Directions for this task: There is a line containing "stand: the one" in the entries below. Repeat that line and every line after it exactly, and nothing more.

Dataset extract:
(** * WatchFlixx API gateway: resilience and routing layer

    A shallow embedding of the gateway's circuit breaker
    ([gateway/src/services/circuitBreaker.ts]), load balancer and proxy
    wrapper ([gateway/src/services/loadBalancer.ts] and the proxy service
    that follows it), Redis rate-limit store
    ([gateway/src/middleware/rateLimit.ts]), monitoring service and health
    routes, with the properties the gateway specification states about
    them and further properties of the code.

    Conventions of the embedding.
    - A JavaScript [number] that only ever holds an integer (counters,
      millisecond timestamps, HTTP status codes, array lengths) is a [Z];
      such values stay below 2^53, where binary64 arithmetic on integers is
      exact.
    - A [number] that can be fractional (weights, ratios, percentages,
      response times, the random draw) is the exact rational value of a
      binary64 number, a [Q].  Every addition, subtraction, multiplication
      and division of such numbers is rounded as IEEE 754 binary64 rounds
      it, by [Binary64.fl]: to the nearest number with a 53-bit
      significand, ties to the even one.  Overflow and subnormal numbers
      are not modelled: the quantities of the gateway are far from both.
      Comparisons, [Math.max], [Math.min], [Math.round], [Math.ceil] and
      [Math.floor] are exact on binary64 numbers and are taken exactly.
      Two products are taken exactly as well, and are marked where they
      stand: the one under [Math.floor] in the random strategy and the one
      under [Math.ceil] in the rate-limit store.
    - [undefined] and [null] are [None]; a [NaN] result is [None] too, where
      the function says so.
    - Mutable objects are passed and returned explicitly.  A [Date.now()]
      or [new Date()] read is an explicit millisecond argument of the
      method that performs it.
    - An asynchronous callback is a function on a world [W]: calling it
      yields its outcome and the world it leaves behind.  Where a method
      awaits such a callback, its clock reads are taken from the world
      through a [clock] observation; time passes only across the call. *)

From Stdlib Require Import ZArith QArith Qround Qminmax Qpower String Ascii List Bool Lia.
From Stdlib Require Import DecimalString Lqa Permutation Sorted.
From Stdlib Require Import Floats.SpecFloat.
From stdpp Require Import gmap strings.
Import ListNotations.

Written solution:
      stand: the one under [Math.floor] in the random strategy and the one
      under [Math.ceil] in the rate-limit store.
    - [undefined] and [null] are [None]; a [NaN] result is [None] too, where
      the function says so.
    - Mutable objects are passed and returned explicitly.  A [Date.now()]
      or [new Date()] read is an explicit millisecond argument of the
      method that performs it.
    - An asynchronous callback is a function on a world [W]: calling it
      yields its outcome and the world it leaves behind.  Where a method
      awaits such a callback, its clock reads are taken from the world
      through a [clock] observation; time passes only across the call. *)

From Stdlib Require Import ZArith QArith Qround Qminmax Qpower String Ascii List Bool Lia.
From Stdlib Require Import DecimalString Lqa Permutation Sorted.
From Stdlib Require Import Floats.SpecFloat.
From stdpp Require Import gmap strings.
Import ListNotations.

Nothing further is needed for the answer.